■ **Given records**
--------------------

Lemma activate_version_eq sid n t e commit s r :
  session_ok s → Forall proper_scope (versions (working s)) → matching sid n t e s = [r] →
  let rows := activated r (versions (working s)) in
  let s' := after commit (mk_tables rows (artifacts (working s))) s in
  activate_version sid n t e commit s =
    (Ok (Some (mk_response (with_active true r) (artifacts_of (vr_id r) (working s)))), s')
  ∧ List.filter (λ x, vr_is_active x && in_scope sid (vr_tenant r) (vr_environment r) x) rows
      = [with_active true r]
  ∧ (∀ x, x ∈ versions (working s) → in_scope sid (vr_tenant r) (vr_environment r) x = false → x ∈ rows).
Proof.
  intros [[Hu _] _] Hproper Hm rows s'.
  assert (r ∈ matching sid n t e s) as (Hr & Hsid & _)%matching_found by (rewrite Hm; left).
  assert (unique_versions rows) as Hurows by by apply activated_unique.
  assert (in_scope sid (vr_tenant r) (vr_environment r) r = true) as Hself
    by by apply in_scope_spec; rewrite Hsid.
  assert (with_active true r ∈ rows) as Hrin.
  { unfold rows. rewrite activated_map. apply list_elem_of_fmap. exists r.
    by rewrite bool_decide_eq_true_2. }
  split_and!.
  - unfold activate_version, bind. rewrite get_version_record_eq, Hm.
    unfold deactivate_service_versions, assign, modify, on_working. simpl.
    rewrite <-Hsid. fold (activated r (versions (working s))). fold rows.
    rewrite flush_unique by done. rewrite finish_commit by done. simpl.
    change (vr_id r) with (vr_id (with_active true r)) at 1. by rewrite refreshed_eq.
  - apply NoDup_singleton_iff.
    { apply NoDup_filterb. apply (NoDup_fmap_1 vr_id). exact (proj1 Hurows). }
    intros x. rewrite elem_of_filterb, andb_true_iff. split.
    + intros [[Hax Hsx] Hx]. pose proof Hurows as (_ & _ & H3)%unique_versions_iff.
      apply H3; [done..|]. rewrite (in_scope_active_key sid r x) by done. done.
    + intros ->. split; [|done]. split; [done|]. exact Hself.
  - intros x Hx Hsx. unfold rows. rewrite activated_map. apply list_elem_of_fmap. exists x. split; [|done].
    rewrite bool_decide_eq_false_2; [by rewrite Hsid, Hsx|].
    intros Hid. rewrite (unique_id _ x r Hu Hx Hr Hid), Hself in Hsx. done.
Qed.

(** Activating the one version a lookup finds succeeds, makes it active,
    turns off every other version of its own service and scope, and changes
    nothing else; the change is committed exactly when asked. *)
Theorem activate_version_spec sid n t e commit s r :
  session_ok s → Forall proper_scope (versions (working s)) → matching sid n t e s = [r] →
  let rows := activated r (versions (working s)) in
  let s' := after commit (mk_tables rows (artifacts (working s))) s in
  activate_version sid n t e commit s =
    (Ok (Some (mk_response (with_active true r) (artifacts_of (vr_id r) (working s)))), s')
  ∧ List.filter (λ x, vr_is_active x && in_scope sid (vr_tenant r) (vr_environment r) x) rows
      = [with_active true r]
  ∧ (∀ x, x ∈ versions (working s) → in_scope sid (vr_tenant r) (vr_environment r) x = false → x ∈ rows).
Proof. apply activate_version_eq. Qed.

Lemma filter_nil_iff {A} (P : A → bool) l : List.filter P l = [] ↔ ∀ x, x ∈ l → P x = false.
Proof.
  split.
  - intros Hnil x Hx. apply not_true_iff_false. intros HP.
    assert (x ∈ List.filter P l) as Hin by by apply elem_of_filterb. rewrite Hnil in Hin. inv Hin.
  - intros H. destruct (List.filter P l) as [|x l'] eqn:E; [done|].
    assert (x ∈ List.filter P l) as [HP Hx]%elem_of_filterb by (rewrite E; left).
    by rewrite H in HP.
Qed.

(** The rows and artifacts without version [r]. *)
Definition without (r : ServiceVersion) (l : list ServiceVersion) : list ServiceVersion :=
  List.filter (λ x, negb (bool_decide (vr_id x = vr_id r))) l.

(** Deleting the one version a lookup finds succeeds and removes exactly it.
    If it was active and its service has other versions in the same scope, the
    one with the largest number becomes active; otherwise nothing else changes. *)
Theorem delete_version_spec sid n t e commit s r :
  session_ok s → matching sid n t e s = [r] →
  let rest := without r (versions (working s)) in
  let siblings := List.filter (in_scope sid (vr_tenant r) (vr_environment r)) rest in
  ∃ rows arts, delete_version sid n t e commit s = (Ok true, after commit (mk_tables rows arts) s)
    ∧ ((vr_is_active r = false ∨ siblings = []) → rows = rest)
    ∧ (vr_is_active r = true → siblings ≠ [] →
        ∃ top, top ∈ siblings ∧ Forall (λ c, vr_version_number c ≤ vr_version_number top) siblings
          ∧ rows = update_row (vr_id top) (with_active true) rest).
Proof.
  intros [[Hu Hfk] Hc] Hm rest siblings.
  assert (r ∈ matching sid n t e s) as (Hr & Hsid & _)%matching_found by (rewrite Hm; left).
  assert (unique_versions rest) as Hurest by by apply unique_filter.
  unfold delete_version, bind. rewrite get_version_record_eq, Hm.
  unfold delete_row, modify, on_working. simpl. fold (without r (versions (working s))). fold rest.
  rewrite flush_unique by done.
  destruct (vr_is_active r) eqn:Ha; simpl.
  - unfold bind, select_versions, gets. simpl. fold siblings.
    pose proof (sort_desc_head siblings) as Hhead. pose proof (sort_desc_perm siblings) as Hperm.
    destruct (sort_desc siblings) as [|top others] eqn:Esort.
    + apply (proj1 (sort_desc_nil _)) in Esort. simpl. rewrite finish_commit by done.
      eexists _, _. split_and!; [done|done|by rewrite Esort].
    + assert (top ∈ siblings) as Htop by (rewrite <-Hperm; left).
      pose proof Htop as [Hscope [Hne Hin]%elem_of_filterb]%elem_of_filterb.
      apply negb_true_iff, bool_decide_eq_false in Hne.
      unfold assign, modify, on_working. simpl.
      rewrite finish_commit by (apply replacement_unique; [done..|by eapply in_scope_active_key]).
      eexists _, _. split_and!; [done|intros [?|Hnil]; [done|by rewrite Hnil in Htop; inv Htop]|].
      intros _ _. exists top. split_and!; [done| |done].
      rewrite <-Hperm. constructor; [lia|exact Hhead].
  - rewrite finish_commit by done. eexists _, _. by split_and!.
Qed.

--------------------

■ **Exercise**
Taking no liberties, give the material above again in full.

■ **Result of the exercise**
Lemma activate_version_eq sid n t e commit s r :
  session_ok s → Forall proper_scope (versions (working s)) → matching sid n t e s = [r] →
  let rows := activated r (versions (working s)) in
  let s' := after commit (mk_tables rows (artifacts (working s))) s in
  activate_version sid n t e commit s =
    (Ok (Some (mk_response (with_active true r) (artifacts_of (vr_id r) (working s)))), s')
  ∧ List.filter (λ x, vr_is_active x && in_scope sid (vr_tenant r) (vr_environment r) x) rows
      = [with_active true r]
  ∧ (∀ x, x ∈ versions (working s) → in_scope sid (vr_tenant r) (vr_environment r) x = false → x ∈ rows).
Proof.
  intros [[Hu _] _] Hproper Hm rows s'.
  assert (r ∈ matching sid n t e s) as (Hr & Hsid & _)%matching_found by (rewrite Hm; left).
  assert (unique_versions rows) as Hurows by by apply activated_unique.
  assert (in_scope sid (vr_tenant r) (vr_environment r) r = true) as Hself
    by by apply in_scope_spec; rewrite Hsid.
  assert (with_active true r ∈ rows) as Hrin.
  { unfold rows. rewrite activated_map. apply list_elem_of_fmap. exists r.
    by rewrite bool_decide_eq_true_2. }
  split_and!.
  - unfold activate_version, bind. rewrite get_version_record_eq, Hm.
    unfold deactivate_service_versions, assign, modify, on_working. simpl.
    rewrite <-Hsid. fold (activated r (versions (working s))). fold rows.
    rewrite flush_unique by done. rewrite finish_commit by done. simpl.
    change (vr_id r) with (vr_id (with_active true r)) at 1. by rewrite refreshed_eq.
  - apply NoDup_singleton_iff.
    { apply NoDup_filterb. apply (NoDup_fmap_1 vr_id). exact (proj1 Hurows). }
    intros x. rewrite elem_of_filterb, andb_true_iff. split.
    + intros [[Hax Hsx] Hx]. pose proof Hurows as (_ & _ & H3)%unique_versions_iff.
      apply H3; [done..|]. rewrite (in_scope_active_key sid r x) by done. done.
    + intros ->. split; [|done]. split; [done|]. exact Hself.
  - intros x Hx Hsx. unfold rows. rewrite activated_map. apply list_elem_of_fmap. exists x. split; [|done].
    rewrite bool_decide_eq_false_2; [by rewrite Hsid, Hsx|].
    intros Hid. rewrite (unique_id _ x r Hu Hx Hr Hid), Hself in Hsx. done.
Qed.

(** Activating the one version a lookup finds succeeds, makes it active,
    turns off every other version of its own service and scope, and changes
    nothing else; the change is committed exactly when asked. *)
Theorem activate_version_spec sid n t e commit s r :
  session_ok s → Forall proper_scope (versions (working s)) → matching sid n t e s = [r] →
  let rows := activated r (versions (working s)) in
  let s' := after commit (mk_tables rows (artifacts (working s))) s in
  activate_version sid n t e commit s =
    (Ok (Some (mk_response (with_active true r) (artifacts_of (vr_id r) (working s)))), s')
  ∧ List.filter (λ x, vr_is_active x && in_scope sid (vr_tenant r) (vr_environment r) x) rows
      = [with_active true r]
  ∧ (∀ x, x ∈ versions (working s) → in_scope sid (vr_tenant r) (vr_environment r) x = false → x ∈ rows).
Proof. apply activate_version_eq. Qed.

Lemma filter_nil_iff {A} (P : A → bool) l : List.filter P l = [] ↔ ∀ x, x ∈ l → P x = false.
Proof.
  split.
  - intros Hnil x Hx. apply not_true_iff_false. intros HP.
    assert (x ∈ List.filter P l) as Hin by by apply elem_of_filterb. rewrite Hnil in Hin. inv Hin.
  - intros H. destruct (List.filter P l) as [|x l'] eqn:E; [done|].
    assert (x ∈ List.filter P l) as [HP Hx]%elem_of_filterb by (rewrite E; left).
    by rewrite H in HP.
Qed.

(** The rows and artifacts without version [r]. *)
Definition without (r : ServiceVersion) (l : list ServiceVersion) : list ServiceVersion :=
  List.filter (λ x, negb (bool_decide (vr_id x = vr_id r))) l.

(** Deleting the one version a lookup finds succeeds and removes exactly it.
    If it was active and its service has other versions in the same scope, the
    one with the largest number becomes active; otherwise nothing else changes. *)
Theorem delete_version_spec sid n t e commit s r :
  session_ok s → matching sid n t e s = [r] →
  let rest := without r (versions (working s)) in
  let siblings := List.filter (in_scope sid (vr_tenant r) (vr_environment r)) rest in
  ∃ rows arts, delete_version sid n t e commit s = (Ok true, after commit (mk_tables rows arts) s)
    ∧ ((vr_is_active r = false ∨ siblings = []) → rows = rest)
    ∧ (vr_is_active r = true → siblings ≠ [] →
        ∃ top, top ∈ siblings ∧ Forall (λ c, vr_version_number c ≤ vr_version_number top) siblings
          ∧ rows = update_row (vr_id top) (with_active true) rest).
Proof.
  intros [[Hu Hfk] Hc] Hm rest siblings.
  assert (r ∈ matching sid n t e s) as (Hr & Hsid & _)%matching_found by (rewrite Hm; left).
  assert (unique_versions rest) as Hurest by by apply unique_filter.
  unfold delete_version, bind. rewrite get_version_record_eq, Hm.
  unfold delete_row, modify, on_working. simpl. fold (without r (versions (working s))). fold rest.
  rewrite flush_unique by done.
  destruct (vr_is_active r) eqn:Ha; simpl.
  - unfold bind, select_versions, gets. simpl. fold siblings.
    pose proof (sort_desc_head siblings) as Hhead. pose proof (sort_desc_perm siblings) as Hperm.
    destruct (sort_desc siblings) as [|top others] eqn:Esort.
    + apply (proj1 (sort_desc_nil _)) in Esort. simpl. rewrite finish_commit by done.
      eexists _, _. split_and!; [done|done|by rewrite Esort].
    + assert (top ∈ siblings) as Htop by (rewrite <-Hperm; left).
      pose proof Htop as [Hscope [Hne Hin]%elem_of_filterb]%elem_of_filterb.
      apply negb_true_iff, bool_decide_eq_false in Hne.
      unfold assign, modify, on_working. simpl.
      rewrite finish_commit by (apply replacement_unique; [done..|by eapply in_scope_active_key]).
      eexists _, _. split_and!; [done|intros [?|Hnil]; [done|by rewrite Hnil in Htop; inv Htop]|].
      intros _ _. exists top. split_and!; [done| |done].
      rewrite <-Hperm. constructor; [lia|exact Hhead].
  - rewrite finish_commit by done. eexists _, _. by split_and!.
Qed.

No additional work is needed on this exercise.